Below are the entries to work from; restate word for word the portion that opens with the line containing "(** A transaction" and closes with the line containing "let put k := RequestPut", keeping both.
►
Lemma exBrief_store : LeaseStore defaultConfig (mkUpd exBriefEnv 0 1 []) exM0 [] {[7 := exBrief]} [(1, 7)] /\ MetaRep exBriefEnv (mkMeta 0 0 0 1 0 1 0).
Proof.
  destruct exEnv_ok as [HM [HR HA HI Hup Hrev]].
  destruct (storeLease_ok exEnv ∅ exBrief) as (t1 & t & E1 & E2 & HL & _ & Hf & _).
  { intros id Hid. rewrite lookup_empty. split; [|done]. assert (view exEnv DbiLease = []) as -> by reflexivity. reflexivity. }
  { split; evalZ. }
  assert (exBriefEnv = t) as Et by (unfold exBriefEnv; rewrite E1; cbn [rbind]; by rewrite E2).
  assert (view exBriefEnv DbiLeaseExp = expEntry <$> [(1, 7)]) as Ev by (vm_compute; reflexivity).
  rewrite Et in *. split; [|eapply MetaRep_view; [|exact HM]; by apply Hf].
  split; [split; cbn [u_txn u_newRev]|..]; cbn [u_txn]; try done.
  - eapply Rep_view; [..|exact HR]; by apply Hf.
  - eapply AttRep_view; [|exact HA]. by apply Hf.
  - split; [exact Ev|]. repeat constructor; evalZ.
  - intros id it _ [<- <-]%lookup_singleton_Some. constructor.
Qed.

(** The first tick. *)
Lemma tick_expires_leases_witness : exists s' (L' : gmap Z lease) data,
  handleTick 9 (mkUpd exBriefEnv 0 1 []) 8 [] Result_zero = Ok (s', mkResult 8 data)
  /\ u_epoch s' = 1 /\ L' !! 7 = None.
Proof.
  destruct exBrief_store as [HS HM].
  destruct (tick_expires_leases defaultConfig 9 (mkUpd exBriefEnv 0 1 []) (mkMeta 0 0 0 1 0 1 0) exM0 [] {[7 := exBrief]} [(1, 7)] 8 [] Result_zero
              (mkTickRequest 1) HS HM) as (s' & M' & A' & L' & E' & ids & keys & data & E & Ee & Hids & HL & _);
    [reflexivity|evalZ|reflexivity|cbn; lia|by eexists|cbn; lia|cbn; lia|evalZ|].
  exists s', L', data. split; [exact E|]. split; [exact Ee|]. rewrite HL, decide_True; [reflexivity|].
  apply Hids. split; [exists 1; split; [cbn; lia|constructor]|]. by exists exBrief.
Defined.
(* ===== verification/WatchProps.v ===== *)
(** * Watches: properties (src/state_machine.go: watch, Stream; src/service_watch.go) *)

From Stdlib Require Import Strings.String.
From stdpp Require Import gmap sorting.
From S2P Require Import Prelude Types GoBinary Patch Lcs LcsTwoSided Kv Mdb MdbFacts Db DbFacts DbLease DbKv Frame History DbKvRead DbKvWrite DbKvDelete Pb StateMachine Update LeaseOps LeaseGrant SmOps Events Watch WatchFacts WatchRun Services ServiceWatch Instances StoreProps LeaseProps SmProps.

Section Watch.
Context (cfg : config) `{DifferOk} `{SnappyOk} `{MdbOk} `{Proto}.
Context (fuel : nat) (shardID replicaID : Z).
Context (marshal_event : forall e, exists b, pb_Marshal MEvent e = Ok b).
Context (marshal_header : forall h, exists b, pb_Marshal MResponseHeader h = Ok b).

(** One event scan is exact. On a store whose log agrees with its history, with fuel for
    the log, the scan from revision [sn] sends one message for each event from [sn] to the
    current revision that the watch selects, in order, carrying the value written by that
    event and, when asked, the value it replaced; a SYNC message follows if there was any. *)
Theorem scan_exact t M E rev req sn :
  Logged cfg fuel t M E rev -> 0 < sn < 2 ^ 52 ->
  exists ms sync, watchScan fuel shardID replicaID t req sn = Ok (rev, mkScan (ms ++ sync) (blen ms) None)
    /\ Forall2 (carries req M rev) (selected req (between sn rev E)) ms
    /\ syncOf shardID replicaID req rev ms sync.
Proof. by apply watchScan_ok. Qed.
(** The failed transaction above on the module, and the scan its notice leads to. *)
Definition failedNotice : res (list (Z * list bytes) * bool) :=
  let! '(s, _, notices) := mod_batch defaultConfig 9 (fun l => l) 1 1 (mkMod exEnv None 0 0 0 0 []) [(1, [Zb MCMD_KV_TXN])] in
  Ok (notices, match mod_revScan 9 (md_env s) notices.*1 (fun n _ => Ok (n + 1, true)) 0 with Panic => true | _ => false end).

(** The keys of the transaction that was rolled back are queued under a revision without
    events; reading the events of that revision panics. *)
Theorem failed_txn_notice_panics : failedNotice = Ok ([(2, [exLeaseKey])], true).
Proof. by vm_compute. Qed.

(** A transaction puts two keys at revision 2. *)
Definition twoPuts : res (nat * nat) :=
  let put k := RequestPut (mkPutRequest k (Some (str "v")) 0 false false false) in
  let! '(t, _, _, _) := txnOps defaultConfig 9 1 1 exEnv 2 0 [put (str "aa"); put (str "bb")] in
  let count := fun (n : nat) (_ : kvEvent) => Ok (S n, true) in
  let! logged := mod_scan 9 t 2 count 0%nat in
  let! noticed := mod_revScan 9 t [2] count 0%nat in
  Ok (logged, noticed).

(** The log has both events; the scan that feeds the open watches sees the first only. *)
Theorem second_operation_not_seen : twoPuts = Ok (2%nat, 1%nat).
Proof. by vm_compute. Qed.

(** Two values of a key, one after the other; the first is then stored as a patch against
    the second, which is stored as it is. The first value read at revision 2, natively
    and by the module when its host writes into the slices it is passed. *)
Definition patchedRead : res (nslice * nslice) :=
  let! '(t, _) := dbKv_put defaultConfig exEnv 2 0 0 0 exKey (Some (str "the value before it")) false false in
  let! '(t, _) := dbKv_put defaultConfig t 3 0 0 0 exKey (Some (str "the value after it")) false false in
  let! '(native, _, _) := dbKv_getRev 9 t exKey 2 false in
  let! '(module, _, _) := mod_getRev 9 t exKey 2 false in
  Ok (kv_val native, kv_val module).

(** Reading the patch overwrites the value it applies to. *)
Theorem old_value_overwritten :
  match patchedRead with Ok (native, module) => native = Some (str "the value before it") /\ module <> native | _ => False end.
Proof. vm_compute. split; [done|discriminate]. Qed.

(** Two keys, attached to the leases given (0: none), are deleted by one request: the keys
    it reports, by a command of the native program or of the module. *)
Definition rangeDelete (l1 l2 : Z)
    (cmd : @txn refMdb -> Z -> Z -> Z -> DeleteRangeRequest -> res (@txn refMdb * (DeleteRangeResponse * list bytes)))
  : res (list bytes) :=
  let put k lease := mkPutRequest (str k) (Some (str "v")) lease false false false in
  let! '(t, _) := cmdPut defaultConfig exEnv 2 0 0 (put "aa"%string l1) in
  let! '(t, _) := cmdPut defaultConfig t 3 0 0 (put "bb"%string l2) in
  let! '(t, (_, keys)) := cmd t 4 0 0 (mkDeleteRangeRequest (str "aa") (str "bz") false) in
  Ok keys.

(** Both keys are in the slice the cursor fills: the module reports the second one twice,
    so watches of the first hear nothing; if the keys have different leases it fails to
    detach the second from the lease of the first, an error on which [update] panics. *)
Theorem deleted_keys_overwritten :
  rangeDelete 0 0 (cmdDeleteRange defaultConfig 9 1 1) = Ok [[]; []; str "aa"; str "bb"]
  /\ rangeDelete 0 0 (mod_cmdDeleteRange defaultConfig 9 1 1) = Ok [[]; []; str "bb"; str "bb"]
  /\ rangeDelete 7 8 (cmdDeleteRange defaultConfig 9 1 1) = Ok [[]; []; str "aa"; str "bb"]
  /\ rangeDelete 7 8 (mod_cmdDeleteRange defaultConfig 9 1 1) = Err ErrMdbNotFound.
Proof. by vm_compute. Qed.

(** ** The gRPC module *)

(** A serializable range request (field 7 set), then one that is not, for the key a. *)
Definition staleReads : res (list Svc.hostCall) :=
  let! '(s, first, _) := Svc.kvRange Svc.svcInit [Zb 0x38; Zb 1] in
  let! '(_, second, _) := Svc.kvRange s [Zb 0x0a; Zb 1; Zb 97] in
  Ok (first ++ second).

(** The second request, which asks for a linearizable read, is sent as a stale one: the
    message it is merged into still has the flag of the first. *)
Theorem serializable_sticks :
  staleReads = Ok [Svc.ReadAsync "kvRange" [Zb 0x38; Zb 1; Zb 1] true; Svc.ReadAsync "kvRange" [Zb 0x0a; Zb 1; Zb 97; Zb 1] true].
Proof. by vm_compute. Qed.

(** A status whose read fails is not answered at all. *)
Theorem failed_status_unanswered s data val : val <> 1 -> Svc.asyncRecv s "maintenanceStatus" data val None = Ok (s, []).
Proof.
  intros Hv. apply Z.eqb_neq in Hv. unfold Svc.asyncRecv. cbn [String.eqb Ascii.eqb Bool.eqb]. unfold Svc.statusRecv, Svc.grpcError_.
  rewrite Hv. cbn [negb]. by destruct (Svc.errStringToError _).
Qed.

(** An event is buffered for watch 4, which is cancelled before the sync and created anew;
    then the new watch is synchronised. *)
Definition recreatedWatch : res (list Svc.hostCall) :=
  rmap snd (Svc.shardRecvs exEmpty (encodeMsg <$>
    [SBatch 0 (Wire.mkWatchEventBatch (Some (wireEvent exM2 false exEvt)) 2 [4] []); SCanceled 4;
     SInit 4 (mkResponseHeader 1 1 2 0); SSync 0 (mkWatchEventSync [4] 2)])).

(** The buffer is not emptied by the cancellation: the new watch is sent the event of the
    old one. *)
Theorem cancelled_events_sent_to_new_watch :
  exists canceled created, recreatedWatch = Ok (sends [canceled; created;
    Wire.mkWatchResponse (Some (Wire.msgOf (mkResponseHeader 2 0 0 0))) 4 false false 0 [] false [wireEvent exM2 false exEvt]])
  /\ Wire.wr_Canceled canceled = true /\ Wire.wr_Created created = true.
Proof.
  exists (Wire.mkWatchResponse None 4 false true 0 [] false []), (Wire.mkWatchResponse (Some (Wire.msgOf (mkResponseHeader 1 1 2 0))) 4 true false 0 [] false []).
  split; [vm_compute; reflexivity|split; reflexivity].
Qed.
◄
### Exercise result
(** A transaction puts two keys at revision 2. *)
Definition twoPuts : res (nat * nat) :=
  let put k := RequestPut (mkPutRequest k (Some (str "v")) 0 false false false) in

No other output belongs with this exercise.